Kedua, Ambang batas Parpol di Parlemen yang pada
pemilu 2014 diatas 3,5 %, ini sebagai upaya untuk penyederhanaan parpol, namun
bagi sejumlah kalangan politisi ambang batas diatas 3,5 %, tersebut telah menghilangkan
jutaan hak suara pemilih yang harusnya terwakili di Parlemen, persoalan ambang
batas, akan kembali menyita waktu perdebatan apalagi jika ambang batas kembali
naik menjadi 5 %, tentunya jika diberlakukan akan kembali menghilangkan kembali
perwakilan beberapa partai politik di Parlemen. Namun sebaiknya tidak dengan
menaikan ambang batas parpol di parlemen tapi penyederhanaan partai politik
adalah dengan akomodasi adanya parpol kubu oposisi dalam Parlemen, sehingga di
parlemen hanya ada parpol kubu oposisi dan parpol kubu pemerintah, setuju
dengan pendapat Prof. Jimly, di DPR
Ketua DPR didampingi 2 wakil ketua DPR, wakil 1 dari kubu pemerintah, 1
dari kubu oposisi, dengan memperbanyak sub-sub komisi. Ini tentunya harus
dicapai kesepakatan para elit partai politik dan pemerintah.
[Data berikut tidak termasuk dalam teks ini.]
Definition setup_bat (h : host) : script shell unit :=
  echo "Setting up Odisha Krishi AI Platform..." ;;
  echo "" ;;
  echo "Checking if Python is installed..." ;;
  run h PythonVersion ;;
  if_errorlevel_neq_0
    (fail "Python is not installed. Please install Python 3.9+ from https://python.org") ;;
  echo "Checking if Node.js is installed..." ;;
  run h NodeVersion ;;
  if_errorlevel_neq_0
    (fail "Node.js is not installed. Please install Node.js 18+ from https://nodejs.org") ;;
  echo "" ;;
  echo "Setting up Frontend..." ;;
  run h CdFrontend ;;
  run h NpmInstall ;;
  if_errorlevel_neq_0 (fail "Failed to install frontend dependencies") ;;
  echo "" ;;
  echo "Setting up Backend..." ;;
  run h CdBackend ;;
  run h VenvBackend ;;
  run h ActivateBackend ;;
  run h PipBackend ;;
  if_errorlevel_neq_0 (fail "Failed to install backend dependencies") ;;
  echo "" ;;
  echo "Setting up ML Service..." ;;
  run h CdMl ;;
  run h VenvMl ;;
  run h ActivateMl ;;
  run h PipMl ;;
  if_errorlevel_neq_0 (fail "Failed to install ML service dependencies") ;;
  echo "" ;;
  echo "Setup completed successfully!" ;;
  echo "" ;;
  echo "To run the application:" ;;
  echo "1. Open 3 separate command prompts" ;;
  echo "2. Run 'npm start' in the frontend directory" ;;
  echo "3. Run 'uvicorn app:app --reload --port 8000' in the backend directory" ;;
  echo "4. Run 'uvicorn app:app --reload --port 8001' in the ml-service directory" ;;
  echo "" ;;
  pause.

(** Exit code and log of a whole run.  A batch file that reaches its last
    line returns the current [%errorlevel%]. *)
Definition execute (h : host) : Z * list event :=
  match setup_bat h {| errorlevel := 0; log := [] |} with
  | Continue _ s => (errorlevel s, log s)
  | Terminated code s => (code, log s)
  end.

End Bat.

(** ** PowerShell *)

Module Ps1.

(** [$LASTEXITCODE] is [$null] until a native program has run. *)
Record shell : Type := { lastexitcode : option Z; log : list event }.

Definition emit (e : event) : script shell unit :=
  fun s => Continue tt {| lastexitcode := lastexitcode s; log := log s ++ [e] |}.

Definition write_host (msg : string) : script shell unit := emit (Print msg).
Definition read_host : script shell unit := emit Pause.

(** A native program outside [try]: when it cannot be started PowerShell
    writes an error and goes on with the next statement, leaving
    [$LASTEXITCODE] as it was; when it runs, [$LASTEXITCODE] becomes its
    exit code. *)
Definition native (h : host) (c : command) : script shell unit :=
  fun s =>
    Continue tt
      {| lastexitcode :=
           match h c with
           | NotFound => lastexitcode s
           | Exited code => Some code
           end;
         log := log s ++ [Run c] |}.

(** A cmdlet ([Set-Location]) or a script invoked with [&]: never touches
    [$LASTEXITCODE], and its errors do not stop the script. *)
Definition cmdlet (c : command) : script shell unit := emit (Run c).

(** [try { $v = prog --version 2>&1; Write-Host found } catch { handler }]:
    the handler runs exactly when the program cannot be started (the only
    exception a native call raises); an exit code of any value is not an
    exception. *)
Definition try_version (h : host) (c : command) (found : string)
    (handler : script shell unit) : script shell unit :=
  fun s =>
    let s' := {| lastexitcode := lastexitcode s; log := log s ++ [Run c] |} in
    match h c with
    | NotFound => handler s'
    | Exited code =>
        write_host found {| lastexitcode := Some code; log := log s' |}
    end.

(** [if ($LASTEXITCODE -ne 0) { body }]; [$null -ne 0] is true. *)
Definition if_lastexitcode_ne_0 (body : script shell unit) : script shell unit :=
  fun s =>
    match lastexitcode s with
    | Some 0 => Continue tt s
    | _ => body s
    end.

Definition fail (msg : string) : script shell unit :=
  write_host msg ;; read_host ;; exit_with 1.

Definition setup_ps1 (h : host) : script shell unit :=
  write_host "Setting up Odisha Krishi AI Platform..." ;;
  write_host "" ;;
  write_host "Checking if Python is installed..." ;;
  try_version h PythonVersion "Python found: $pythonVersion"
    (fail "Python is not installed. Please install Python 3.9+ from https://python.org") ;;
  write_host "Checking if Node.js is installed..." ;;
  try_version h NodeVersion "Node.js found: $nodeVersion"
    (fail "Node.js is not installed. Please install Node.js 18+ from https://nodejs.org") ;;
  write_host "" ;;
  write_host "Setting up Frontend..." ;;
  cmdlet CdFrontend ;;
  native h NpmInstall ;;
  if_lastexitcode_ne_0 (fail "Failed to install frontend dependencies") ;;
  write_host "" ;;
  write_host "Setting up Backend..." ;;
  cmdlet CdBackend ;;
  native h VenvBackend ;;
  cmdlet ActivateBackend ;;
  native h PipBackend ;;
  if_lastexitcode_ne_0 (fail "Failed to install backend dependencies") ;;
  write_host "" ;;
  write_host "Setting up ML Service..." ;;
  cmdlet CdMl ;;
  native h VenvMl ;;
  cmdlet ActivateMl ;;
  native h PipMl ;;
  if_lastexitcode_ne_0 (fail "Failed to install ML service dependencies") ;;
  write_host "" ;;
  write_host "Setup completed successfully!" ;;
  write_host "" ;;
  write_host "To run the application:" ;;
  write_host "1. Open 3 separate PowerShell windows" ;;
  write_host "2. Run 'npm start' in the frontend directory" ;;
  write_host "3. Run 'uvicorn app:app --reload --port 8000' in the backend directory" ;;
  write_host "4. Run 'uvicorn app:app --reload --port 8001' in the ml-service directory" ;;
  write_host "" ;;
  read_host.
(** * A shallow embedding of the WebAssembly toy VM
      (wasm-vm-01.js and wasm-vm-02/wasm-vm.js)

    The program is JavaScript.  Its numbers are IEEE-754 binary64 values, its
    stacks are arrays that grow at the end, its errors are exceptions that
    leave every mutation made so far in place, and its instructions are
    closures applied to whatever object is passed as [vm].  The embedding keeps
    each of these: numbers are [spec_float] at precision 53, arrays are lists
    in index order, methods are state transformers that return an outcome
    together with the state reached, and instructions are evaluated through a
    class of receivers whose optional members are the methods a receiver
    object may or may not define. *)

From Stdlib Require Import ZArith List String Bool Lia SpecFloat DecimalString.
Import ListNotations.
Local Open Scope string_scope.
Local Open Scope list_scope.
Local Open Scope Z_scope.

(** ** JavaScript numbers *)

Module Number.

Definition number := spec_float.

Definition prec : Z := 53.
Definition emax : Z := 1024.

(** The number denoted by an integer literal. *)
Definition of_Z (z : Z) : number := binary_normalize prec emax z 0 false.

Definition NaN : number := S754_nan.
Definition Infinity : number := S754_infinity false.
Definition neg_Infinity : number := S754_infinity true.

Definition add : number -> number -> number := SFadd prec emax.
Definition sub : number -> number -> number := SFsub prec emax.
Definition mul : number -> number -> number := SFmul prec emax.
Definition div : number -> number -> number := SFdiv prec emax.

(** [Math.trunc]: drops the fractional digits and keeps the sign, also of a
    zero result; NaN and the infinities are returned unchanged. *)
Definition trunc (x : number) : number :=
  match x with
  | S754_finite s m e =>
      if 0 <=? e then x
      else binary_normalize prec emax (cond_Zopp s (Z.shiftr (Zpos m) (- e))) 0 s
  | _ => x
  end.

(** [x === y], [x < y] and [x <= y] on numbers. *)
Definition eqb : number -> number -> bool := SFeqb.
Definition ltb : number -> number -> bool := SFltb.
Definition leb : number -> number -> bool := SFleb.

(** The integer a number stands for, when it is finite and integral; both
    zeros stand for 0. *)
Definition to_Z (x : number) : option Z :=
  match x with
  | S754_zero _ => Some 0
  | S754_finite s m e =>
      if 0 <=? e then Some (cond_Zopp s (Zpos m * 2 ^ e))
      else if Zpos m mod 2 ^ (- e) =? 0
           then Some (cond_Zopp s (Zpos m / 2 ^ (- e)))
           else None
  | _ => None
  end.

End Number.

Import Number.

(** The contents of the [value] field of an [I32] object: the program stores
    numbers there, and [new I32()] leaves it [undefined]. *)
Inductive prim : Type :=
| undefined
| Num (x : number).

Definition ToNumber (p : prim) : number :=
  match p with
  | undefined => NaN
  | Num x => x
  end.

(** [a === b] *)
Definition strict_eq (a b : prim) : bool :=
  match a, b with
  | undefined, undefined => true
  | Num x, Num y => Number.eqb x y
  | _, _ => false
  end.

(** [a > b], as used by the loop test of [Instance.step]. *)
Definition js_gt (a b : prim) : bool := Number.ltb (ToNumber b) (ToNumber a).

(** ** Values held by stacks, locals and globals *)

(** The constructors the program passes around as type tags. *)
Inductive Class : Type := I32_class.

Definition Class_name (C : Class) : string :=
  match C with I32_class => "I32" end.

(** A slot holds an [I32] object, or [undefined] once a pop of an empty array
    has been stored somewhere. *)
Inductive Value : Type :=
| VUndefined
| I32 (value : prim).

Definition i32 (value : prim) : Value := I32 value.

(** [new T()] *)
Definition new (T : Class) : Value :=
  match T with I32_class => I32 undefined end.

Definition instanceof (v : Value) (C : Class) : bool :=
  match v, C with
  | I32 _, I32_class => true
  | VUndefined, _ => false
  end.

(** Template-literal rendering of a value. *)
Definition Value_to_string (v : Value) : string :=
  match v with
  | VUndefined => "undefined"
  | I32 _ => "[object Object]"
  end.

Definition Z_to_string (z : Z) : string := NilZero.string_of_int (Z.to_int z).

(** ** Exceptions and the method monad *)

Inductive exn : Type :=
| Error (message : string)
    (* [throw new Error(message)] in the program text *)
| TypeError_property_of_undefined (property : string)
    (* the runtime's error for reading [property] of [undefined] *)
| TypeError_not_a_function (callee : string).
    (* the runtime's error for calling a member that is [undefined] *)

Inductive outcome (A : Type) : Type :=
| Return (a : A)
| Throw (e : exn)
| OutOfFuel.

Arguments Return {A} a.
Arguments Throw {A} e.
Arguments OutOfFuel {A}.

(** A method of an object of class [S]: it returns the state the object is
    left in, also when it throws. *)
Definition M (S A : Type) : Type := S -> S * outcome A.

Definition ret {S A} (a : A) : M S A := fun s => (s, Return a).

Definition throw {S A} (e : exn) : M S A := fun s => (s, Throw e).

Definition bind {S A B} (m : M S A) (k : A -> M S B) : M S B :=
  fun s =>
    match m s with
    | (s', Return a) => k a s'
    | (s', Throw e) => (s', Throw e)
    | (s', OutOfFuel) => (s', OutOfFuel)
    end.

Definition get {S} : M S S := fun s => (s, Return s).

Definition modify {S} (f : S -> S) : M S unit := fun s => (f s, Return tt).

Declare Scope method_scope.
Delimit Scope method_scope with method.
Notation "x <- m ;; k" := (bind m (fun x => k))
  (at level 61, m at next level, right associativity) : method_scope.
Notation "m ;;; k" := (bind m (fun _ => k))
  (at level 61, right associativity) : method_scope.
Local Open Scope method_scope.

(** Calling a member that the receiver may not define. *)
Definition member {S A} (name : string) (m : option (M S A)) : M S A :=
  match m with
  | Some f => f
  | None => throw (TypeError_not_a_function name)
  end.

(** ** Arrays *)

(** [xs.pop()] and [xs.at(-1)]: the last element, [None] for [undefined]. *)
Fixpoint array_pop {A} (xs : list A) : option A * list A :=
  match xs with
  | [] => (None, [])
  | [x] => (Some x, [])
  | x :: rest => let '(last, init) := array_pop rest in (last, x :: init)
  end.

Definition array_at_last {A} (xs : list A) : option A := fst (array_pop xs).

(** [xs[i]] for an integer [i]. *)
Definition array_get {A} (xs : list A) (i : Z) : option A :=
  if i <? 0 then None else nth_error xs (Z.to_nat i).
(** C9: a call of [multiply], run from its source text in any world,
    returns the value [multiply a b base] and hands the world back as it
    was: it reads no global variable and writes none, so the value does
    not depend on the world, and every call that returns, with whatever
    fuel and in whatever world, returns that same value. *)
Theorem multiply_deterministic_pure (a b : Z) (base : option Z) :
  (exists fuel : nat, forall (k : nat) (w : world),
      call_multiply (fuel + k) a b base w =
      Some (VNum (multiply a b base), w)) /\
  (forall (fuel : nat) (w : world) (r : value * world),
      call_multiply fuel a b base w = Some r ->
      r = (VNum (multiply a b base), w)).
Proof.
  split.
  - exists (2 + Z.to_nat (b - 1))%nat. intros k w.
    now apply call_multiply_enough.
  - intros fuel w r. apply call_multiply_returns.
Qed.

Lemma multiply_deterministic_pure_witness :
  (exists fuel : nat, forall (k : nat) (w : world),
      call_multiply (fuel + k) 2 3 None w =
      Some (VNum (multiply 2 3 None), w)) /\
  (VNum 6, World_ [("base"%string, VNum 9)] [Read "base"]) =
  (VNum (multiply 2 3 None), World_ [("base"%string, VNum 9)] [Read "base"]).
Proof.
  destruct (multiply_deterministic_pure 2 3 None) as [Hret Hany].
  split; [exact Hret |].
  apply (Hany 4%nat (World_ [("base"%string, VNum 9)] [Read "base"])).
  reflexivity.
Defined.

(** C10: for all integers [a], [b] and any base, also for negative [b],
    the call returns: a stack of [depth b] frames or more gives the value
    of the total function [multiply]; a recursive call has the count
    [b - 1] and needs strictly less depth, an invocation that does not
    recurse has [b <= 1]. *)
Theorem multiply_terminates (a b : Z) (base : option Z) :
  (exists tr, forall k : nat,
      run (depth b + k) (Frame a b base) = Some (tr, multiply a b base)) /\
  ~ diverges (Frame a b base) /\
  match snd (body (Frame a b base)) with
  | Recurse c' => arg_b c' = b - 1 /\ (depth (arg_b c') < depth b)%nat
  | Return _ => b <= 1
  end.
Proof.
  split; [| split].
  - eexists. intros k. unfold depth.
    now apply (run_enough _ k (Frame a b base)).
  - intros Hd. specialize (Hd (depth b)).
    rewrite run_call in Hd. discriminate.
  - destruct (Z_le_gt_dec b 1) as [Hle | Hgt].
    + rewrite body_guard by exact Hle. exact Hle.
    + rewrite body_recursive by (cbn; lia).
      cbn [snd arg_a arg_b arg_base]. unfold depth. lia.
Qed.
Ketiga, Ambang batas Pengajuan Calon
Presiden dan Wakil Presiden, karena pemilu 2019 adalah pileg dan pilpres yang
serentak, sehingga ambang batas mana yang dipakai? apa hasil pemilu 2014 ? padahal hasil pemilu 2014 sudah dipakai waktu
pendaftaran pilpres 2014, sehingga pada pemilu 2019, semua parpol modalnya nol
persen (0%), sehingga tidak ada persyaratan persentase dukungan suara Partai
politik untuk mengajukan calon presiden dan wakil presiden, hal yang mungkin
terjadi pada pemilu 2019 dan sudah pernah terjadi pada pemilu 2014, presiden
terpilih bukan berasal dari parpol pemenang pemilu. Karena pemilu 2019 serentak,
maka ini akan menarik apakah pilihan parpol akan menjadi preferensi memilih calon
presiden dan wakil presiden, atau sebaliknya calon presiden dan wakil presiden
yang menarik pemilih akan meningkatkan suara partai politik.
Keempat, Syarat-syarat Partai Politik
yang sudah diatur pada UU no. 2 tahun 2011 sudah cukup memberatkan pembentukan
parpol, karena itu , untuk UU Parpol 90 % tidak perlu berubah, hanya perlu
kejelasan kedudukan Mahkamah Partai berkaca dari kasus dualisme Partai Golkar
dan PPP, harus dikasih jenis kelamin yang jelas, tidak mengambang, bahkan
menjadi bahan perkara keluar masuk Pengadilan sampai Mahkamah Agung. Terpenting
adalah perbaikan tata kelola partai politik, karena dari Parpol akan lahir
calon pemimpin bangsa, alangkah mirisnya parpol hanya terlihat geliatnya hanya
menjelang Pemilu atau Pilkada.
Akhirnya kita semua berharap Revisi UU
Pemilu Serentak dalam rangka menyambut Pemilu 2019 sebagai pemilu serentak
pertama Pileg dan Pilpres bisa membawa amanat para pendiri bangsa, sesuai
pembukaan UUD 1945 membentuk suatu pemerintahan, memajukan kesejahteraan umum
dan mencerdaskan kehidupan bangsa. serta
tak kalah pentingnya perbaikan kehidupan berbangsa dan bernegara.